The data came from the nationwide electronic health record-derived database at Flatiron Health, a health care technology and services company. Flatiron Health funded the research.
The researchers took a close look at whether cancer patient's treatment was "timely," defined as whether treatment began within 30 days of the diagnosis. The researchers also assessed that data by race and whether the patient's state of residence had expanded Medicaid as of the time of their diagnosis.
The researchers found that before expansion, black patients were 4.9 percentage points less likely to receive timely treatment, but "prior racial disparities were no longer observed after Medicaid," the researchers wrote in their study's abstract.
Expansion "was associated with a differential benefit" of 6.9 percentage points for black patients and 1.8% percentage points for white patients, the researchers found.
The study had some limitations, including that more research is needed to determine whether similar differences by race would emerge among groups other than just white and black cancer patients.
The study abstract also did not include data on survival or other outcomes.
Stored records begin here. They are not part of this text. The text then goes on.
(* ===== verification/Sqlite.v ===== *)
(** * The SQLite databases of the migration

    A database is what a SQLite file holds: the objects of [sqlite_schema], the rows of the
    tables, [user_version] and the verdict of [PRAGMA quick_check].  The cells are those of
    the tables the code declares, which have no REAL column.  An INSERT stores a cell as it
    is: every value the code binds already has the storage class of its column, for which
    the column's affinity changes nothing.

    The file format is the parameter [Sqlite]: [sqlite_open] is what an immutable read-only
    connection sees ([None] for a file that is no database), [sqlite_image] the file a
    committed transaction leaves.  The laws are documented behaviour: a database within
    SQLite's limits reads back as committed, and an empty file is an empty database. *)

From S2P Require Import Prelude Bytes Value Json.
Local Open Scope Z_scope.

Inductive cell :=
| CNull
| CInt (z : Z)
| CText (s : pystr)
| CBlob (b : bytes).

#[export] Instance cell_eq_dec : EqDecision cell.
Proof. solve_decision. Defined.

(** Declared columns: [INTEGER]/[TEXT]/[BLOB], [PRIMARY KEY], [NOT NULL],
    [CHECK(c IN (...))] as the list of allowed integers ([None]: no check), [REFERENCES]. *)
Inductive affinity := INTEGER | TEXT | BLOB.
#[export] Instance affinity_eq_dec : EqDecision affinity.
Proof. solve_decision. Defined.

Record column := Column {
  col_name : string;
  col_type : affinity;
  col_primary : bool;
  col_not_null : bool;
  col_check : option (list Z);
  col_references : option (string * string);
}.
#[export] Instance column_eq_dec : EqDecision column.
Proof. solve_decision. Defined.

(** A row of [sqlite_schema]; the columns stand for the text of the statement. *)
Inductive schema_object :=
| Table (columns : list column)
| OtherObject (type table sql : string).
#[export] Instance schema_object_eq_dec : EqDecision schema_object.
Proof. solve_decision. Defined.

Definition row_t := list cell.

Record database := Database {
  db_sound : bool;
  db_user_version : Z;
  db_schema : gmap string schema_object;
  db_rows : gmap string (list row_t);
}.
#[export] Instance database_eq_dec : EqDecision database.
Proof. solve_decision. Defined.

Definition empty_database : database := Database true 0 ∅ ∅.

Class Sqlite := {
  sqlite_open : bytes → option database;
  sqlite_image : database → bytes;
  sqlite_limit : database → Prop;
  sqlite_open_image d : sqlite_limit d → sqlite_open (sqlite_image d) = Some d;
  sqlite_open_empty : sqlite_open [] = Some empty_database;
}.

Definition sqlite_error : exn := Raised "sqlite3.Error" "".

(** [except sqlite3.Error: raise e] *)
Definition catch_sqlite {A} (e : exn) (m : result A) : result A :=
  match m with Err e' => if bool_decide (e' = sqlite_error) then Err e else Err e' | Ok a => Ok a end.

(** The first statement on a connection to a file that is no database fails. *)
Definition database_of `{Sqlite} (b : bytes) : result database := of_option sqlite_error (sqlite_open b).

(** ** Queries *)

(** The order of SQLite values: NULL, integers, text, blobs. *)
Definition cell_leb (a b : cell) : bool :=
  match a, b with
  | CNull, _ => true
  | _, CNull => false
  | CInt x, CInt y => x <=? y
  | CInt _, _ => true
  | _, CInt _ => false
  | CText s, CText t => str_leb s t
  | CText _, CBlob _ => true
  | CBlob _, CText _ => false
  | CBlob s, CBlob t => str_leb (Z_of_byte <$> s) (Z_of_byte <$> t)
  end.

Definition column_names (cs : list column) : list string := col_name <$> cs.

Fixpoint position (name : string) (names : list string) : option nat :=
  match names with
  | [] => None
  | n :: names' => if String.eqb name n then Some O else S <$> position name names'
  end.

Definition cell_at (i : nat) (r : row_t) : cell := default CNull (r !! i).

(** [ORDER BY] a column: a stable sort. *)
Fixpoint order_insert (i : nat) (x : row_t) (l : list row_t) : list row_t :=
  match l with
  | [] => [x]
  | y :: l' => if cell_leb (cell_at i x) (cell_at i y) then x :: y :: l' else y :: order_insert i x l'
  end.
Definition order_by (i : nat) (l : list row_t) : list row_t := foldr (order_insert i) [] l.

Definition table_columns (d : database) (table : string) : result (list column) :=
  match db_schema d !! table with Some (Table cs) => Ok cs | _ => Err sqlite_error end.
Definition table_rows (d : database) (table : string) : list row_t := default [] (db_rows d !! table).

Definition column_position (cs : list column) (name : string) : result nat :=
  of_option sqlite_error (position name (column_names cs)).

(** [SELECT cols FROM table ORDER BY order] *)
Definition rows_of (d : database) (table : string) (cols : list string) (order : string)
    : result (list row_t) :=
  cs ← table_columns d table;
  ps ← mapM (column_position cs) cols;
  o ← column_position cs order;
  Ok ((λ r, (λ i, cell_at i r) <$> ps) <$> order_by o (table_rows d table)).

(** [SELECT cols FROM table WHERE singleton=1] *)
Definition singleton_of (d : database) (table : string) (cols : list string) : result (list row_t) :=
  cs ← table_columns d table;
  ps ← mapM (column_position cs) cols;
  o ← column_position cs "singleton";
  Ok ((λ r, (λ i, cell_at i r) <$> ps)
        <$> List.filter (λ r, bool_decide (cell_at o r = CInt 1)) (table_rows d table)).

(** [SELECT * FROM table WHERE singleton=1], with the column names of [sqlite3.Row]. *)
Definition named_row : Type := list string * row_t.
Definition singleton_star (d : database) (table : string) : result (list named_row) :=
  cs ← table_columns d table;
  o ← column_position cs "singleton";
  Ok (pair (column_names cs)
        <$> List.filter (λ r, bool_decide (cell_at o r = CInt 1)) (table_rows d table)).
(** [row['name']] *)
Definition row_item (r : named_row) (name : string) : result cell :=
  i ← of_option IndexError (position name r.1); Ok (cell_at i r.2).
Definition cell_value (x : cell) : value :=
  match x with CNull => VNone | CInt z => VInt z | CText s => VStr s | CBlob b => VBytes b end.

(** [SELECT COUNT( * ) FROM table] *)
Definition count_of (d : database) (table : string) : result Z :=
  _ ← table_columns d table; Ok (len (table_rows d table)).

(** The rows of [sqlite_schema], by name. *)
Definition schema_objects (d : database) : gmap string schema_object := db_schema d.

(** ** Writing *)

Definition not_null_ok (c : column) (x : cell) : bool :=
  negb (col_not_null c) || negb (bool_decide (x = CNull)).
Definition check_ok (c : column) (x : cell) : bool :=
  match col_check c, x with
  | None, _ | Some _, CNull => true
  | Some allowed, CInt z => bool_decide (z ∈ allowed)
  | Some _, _ => false
  end.
Definition primary_ok (c : column) (i : nat) (rows : list row_t) (x : cell) : bool :=
  negb (col_primary c) || bool_decide (x = CNull)
  || forallb (λ r, negb (bool_decide (cell_at i r = x))) rows.
(** [PRAGMA foreign_keys=ON] *)
Definition reference_ok (d : database) (c : column) (x : cell) : bool :=
  match col_references c with
  | None => true
  | Some (parent, key) =>
      bool_decide (x = CNull)
      || match table_columns d parent with
         | Ok cs => match position key (column_names cs) with
                    | Some k => existsb (λ r, bool_decide (cell_at k r = x)) (table_rows d parent)
                    | None => false
                    end
         | Err _ => false
         end
  end.

(** The constraints a row meets whatever the other rows of its table. *)
Definition cell_ok (d : database) (c : column) (x : cell) : bool :=
  not_null_ok c x && check_ok c x && reference_ok d c x.
Definition row_ok (d : database) (cs : list column) (r : row_t) : bool :=
  (len r =? len cs) && forallb (λ cx, cell_ok d cx.1 cx.2) (zip cs r).
Definition keys_free (cs : list column) (rows : list row_t) (r : row_t) : bool :=
  forallb (λ icx, primary_ok icx.2.1 icx.1 rows icx.2.2) (imap pair (zip cs r)).

Definition set_rows (table : string) (rows : list row_t) (d : database) : database :=
  Database (db_sound d) (db_user_version d) (db_schema d) (<[table := rows]> (db_rows d)).

(** [INSERT INTO table VALUES(...)] *)
Definition insert_into (table : string) (d : database) (r : row_t) : result database :=
  cs ← table_columns d table;
  _ ← require (row_ok d cs r && keys_free cs (table_rows d table) r) sqlite_error;
  Ok (set_rows table (table_rows d table ++ [r]) d).

(** [executescript] of CREATE TABLE statements, and [PRAGMA user_version=n]. *)
Definition create_tables (ddl : list (string * list column)) (d : database) : database :=
  Database (db_sound d) (db_user_version d)
    (foldr (λ t m, <[t.1 := Table t.2]> m) (db_schema d) ddl)
    (foldr (λ t m, <[t.1 := []]> m) (db_rows d) ddl).
Definition set_user_version (n : Z) (d : database) : database :=
  Database (db_sound d) n (db_schema d) (db_rows d).

Definition column_of (name : string) (type : affinity) : column := Column name type false true None None.
Definition key_of_table (name : string) : column := Column name TEXT true false None None.
Definition singleton_column : column := Column "singleton" INTEGER true false (Some [1]) None.
Definition flag_column (name : string) : column := Column name INTEGER false true (Some [0; 1]) None.
Definition foreign_key (name parent key : string) : column :=
  Column name TEXT true false None (Some (parent, key)).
"Regardless of race, Medicaid expansion trended toward an increase in timely treatment overall," the researchers wrote.
The new findings came as no surprise to Dr. Georges Benjamin, executive director of the American Public Health Association, who was not involved in the research.
"It tells you that insurance is important. Insurance matters," Benjamin said.
"It's not surprising that you get a better improvement or a differential improvement when you actually provide that service," he said. "Even though there was a differential improvement in minorities, there was also an improvement in non-minorities. So the point is that it helps everybody."
Benjamin also pointed out how several separate studies previously have shown improvements in public health associated with Medicaid expansion.
For instance, a study that published last year in the American Journal of Public Health found that declines in infant death rates between 2010 and 2016 were greater in Medicaid expansion states, with greater declines among black infants, compared with states that did not expand Medicaid.
"So again you're beginning to see more and more of this evidence that the states that did not expand are putting their citizens at extraordinary risk, which is preventable," Benjamin said. "They're missing an opportunity to improve the health of their population and with this new cancer study, it shows that they're also missing an opportunity to address issues around health equity."
Outside of racial disparities, there have been major state-by-state health disparities that have emerged regarding not only cancer care but also overall health risks, said Dr. Otis Brawley, Bloomberg distinguished professor of oncology and epidemiology at Johns Hopkins University in Baltimore, who was not involved in the research.
"There's growing concern about Massachusetts versus Mississippi differences. State-by-state disparities are now the big problem," Brawley said, because some states expanded Medicaid and others did not.
"It is simply greater access to care," he said. "What we're doing is we're giving access to care to people who did not have access to care by expanding Medicaid. We're making good doctors and good health care available to people who used to not have it."
Yet some experts question whether access to Medicaid is tantamount with access to continuous quality care.
"It is important to note that access to health insurance is not synonymous with access to care," said Chau Trinh-Shevrin, vice chair for research in the Department of Population Health at NYU School of Medicine in New York, who was not involved in the research.
She said that access to insurance may lead to faster immediate care, but it may not reflect the full spectrum of what happens along the cancer care continuum when it comes to follow-up and treatment visits. It also may not reflect quality of care.
"In some respects, it is premature to note that ACA expansion reduced the cancer disparities gap with treatment time as the primary outcome," Trinh-Shevrin said.
"The literature on cancer disparities indicate a large range of social determinants of health that influence access and utilization of cancer screening, care and treatment -- that range from stigma, limited English proficiency, low health literacy, limited social support, or difficulties in navigating the US healthcare system," she said.